There’s a rule that allows any Minnesota resident to go to treatment for free. This means you get a mix of people who are desperate for recovery, those who are court ordered to try to recover, and those that want to get off the streets and don’t have anywhere else to go. For those of us coming from out of state, it’s $20,000 for 28 days.
On the plane, I was calm. I was still thinking it might be something like a spa. Might be a quiet place to read. I ordered a diet coke and the woman next to me, someone in some medical field, said: “You know that turns into formaldehyde at room temperature?” I said yes and quit that, too. I had an urge to tell her where I was going. I felt guilty about the urge. Maybe I was glamorizing it. Maybe I was going there in the hopes of becoming more interesting. I live constantly with this self doubt. When I am being genuine and sincere, I wonder if instead I’m being dramatic.
The truth is, I desperately wanted to get help. I wanted to stop living life underwater. I was terrified of dying at 26 from preventable causes. I wanted my boyfriend back. I wanted to write again. I wanted to crawl out of the wreckage of so many dark nights.

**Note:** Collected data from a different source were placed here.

(** A state that is not final has a step to take. *)
Lemma Stop_progress (w : world) n s :
  Stop_inv w n s ->
  (forall s', ~ step config s s') ->
  sys_exited s = true \/ exists r, sys_stop s = StReturned r.
Proof.
  intros (Hf & Hwg & Hq & Hbq & Hsb & Hn & Hct & Hcq & Hwd & Hret & Hex & Hok) Hnf.
  destruct s as [ws ps bpc spc ex]. simpl in *.
  destruct ex; [by left|]. right.
  destruct spc; simpl in *; eauto; exfalso.
  1-4,6: eapply Hnf; apply step_stop; unfold Stop_step; simpl; reflexivity.
  destruct (wg ps =? 0) eqn:Hz.
  { eapply Hnf. apply step_stop. unfold Stop_step. simpl. rewrite Hz. reflexivity. }
  destruct bpc; simpl in *; try (apply Z.eqb_neq in Hz; lia).
  all: eapply Hnf; apply step_bg; unfold Start_goroutine_step; simpl;
    rewrite ?Hq; reflexivity.
Qed.

(** The save step of [Stop]: whatever [save] returns, [Stop] moves on to
    closing the quit channel; an error of [save] is printed on the
    program's logger. *)
Lemma Stop_step_save (s0 : sys) :
  sys_exited s0 = false ->
  sys_stop s0 = StSave ->
  exists err w1,
    save (cache (sys_prog s0)) (FFprobeCachePath config) (sys_world s0) = (Ok err, w1) /\
    Stop_step config s0 =
      Some (mkSys
              (match err with
               | Some e => with_events w1 [EvLog ProgramLog (LogErr e)]
               | None => w1
               end)
              (sys_prog s0) (sys_bg s0) StCloseQuit false).
Proof.
  intros Hex Hpc.
  destruct (save_effect (cache (sys_prog s0)) (FFprobeCachePath config) (sys_world s0))
    as (err & w1 & Hsave & _).
  exists err, w1. split; [done|].
  unfold Stop_step. rewrite Hex, Hpc. unfold advance_stop, bind.
  rewrite Hsave. by destruct err.
Qed.
(** * nonmanifold-laplacian: the tufted-cover demo driver ([src/main.cpp])

    A shallow embedding of the driver program: the vertex-separated tufted
    cover ([generateVertexSeparatedTuftedCover]), the tracing of intrinsic
    edges over the bubbled surface ([generateVisualization]), the sparse
    matrix writer ([saveMatrix]), the GUI callback ([myCallback]) and the
    command line entry point ([main]).

    The driver is glue around geometry-central, polyscope, the args library
    and the C++ streams.  Their operations are not part of the program
    text; they are taken as parameters (the classes [GeometryCentral],
    [BubbleOffsetLib], [IOStreams] and [ArgsLibrary]), and every statement
    below holds for all of them.  What the embedding fixes is what
    [main.cpp] itself does with their results.  The module [Triangle] is a
    small instance of the libraries on which the program can be run. *)

From Stdlib Require Import ZArith QArith Qfield String Ascii List Lia Lqa.
From Stdlib Require Import DecimalString.
From Stdlib Require Import PrimFloat Uint63 SpecFloat FloatOps.
From stdpp Require Import base option list strings gmap.
(** * The reply shim of go-unityscopes (reply.cpp)

    reply.cpp exposes the SearchReply and PreviewReply classes of the
    scopes library to Go through C-callable functions.  Every function
    converts its arguments, calls one method of the reply object and, for
    the four push functions, turns a caught std::exception into a C string
    stored through a [char **error] out-parameter.

    The scopes library itself (unity/scopes/...) is outside the file: it is
    an interface here, [ScopesApi], and every statement about the shim is
    proved for all of its implementations.  A small implementation with a
    recording consumer, [Loopback], serves as concrete input. *)

From Stdlib Require Import ZArith NArith List Lia.
From Stdlib Require Import Strings.Byte Strings.String.
From stdpp Require Import base option list gmap.

Local Open Scope Z_scope.

(** ** C++ values that cross the boundary *)

(** A thrown C++ value.  [StdException what] is an object of a class
    derived from std::exception; [what] is the content of the buffer that
    what() points to, before its terminating NUL (a std::runtime_error
    built from a std::string keeps every byte of it, so [what] may contain
    NUL bytes itself).  [OtherException] is a thrown value of any type that
    [catch (const std::exception &)] does not match. *)
Inductive exn : Type :=
  | StdException (what : list byte)
  | OtherException.

(** The result of evaluating a C++ expression: a value or a thrown
    exception. *)
Inductive res (A : Type) : Type :=
  | Val (a : A)
  | Throw (e : exn).
Arguments Val {A} a.
Arguments Throw {A} e.

Definition runtime_error (msg : list byte) : exn := StdException msg.

(** std::make_exception_ptr: the exception_ptr is modelled by the exception
    it refers to. *)
Definition make_exception_ptr (e : exn) : exn := e.

(** The GoString of _cgo_export.h: a pointer and a length, no terminator.
    The length of a Go string is never negative. *)
Module Go.
Record GoString : Type := { p : Z; n : N }.
End Go.
Abbreviation GoString := Go.GoString.

(** A [char *]: null, or the address of a NUL-terminated string whose
    bytes before the terminator are [s]. *)
Inductive charptr : Type :=
  | NullPtr
  | CStr (s : list byte).

(** The bytes a C string function reads from a buffer holding [s] followed
    by a NUL: everything before the first NUL. *)
Fixpoint c_str (s : list byte) : list byte :=
  match s with
  | [] => []
  | b :: s' => if Byte.eqb b x00 then [] else b :: c_str s'
  end.

(** strdup(3): a fresh copy of the C string (allocation is assumed to
    succeed). *)
Definition strdup (s : list byte) : charptr := CStr (c_str s).

(** std::string(p, n): the [n] bytes of memory [mem] that start at [p]. *)
Definition std_string (mem : Z -> byte) (p : Z) (n : N) : list byte :=
  map (fun i : nat => mem (p + Z.of_nat i)) (seq 0 (N.to_nat n)).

It was in the Minneapolis/St.Paul International Airport that it hit me. It was there that I decided I might not want to go. Where I considered checking into a hotel for a month and coming back and drinking moderately. It got worse as I got into the cab that the treatment center had sent for me. It was not nice. The Minnesota landscape was chill and barren. There were too many shopping malls. Too many Targets. I hadn’t ordered the cab myself. I couldn’t ask it to go somewhere else.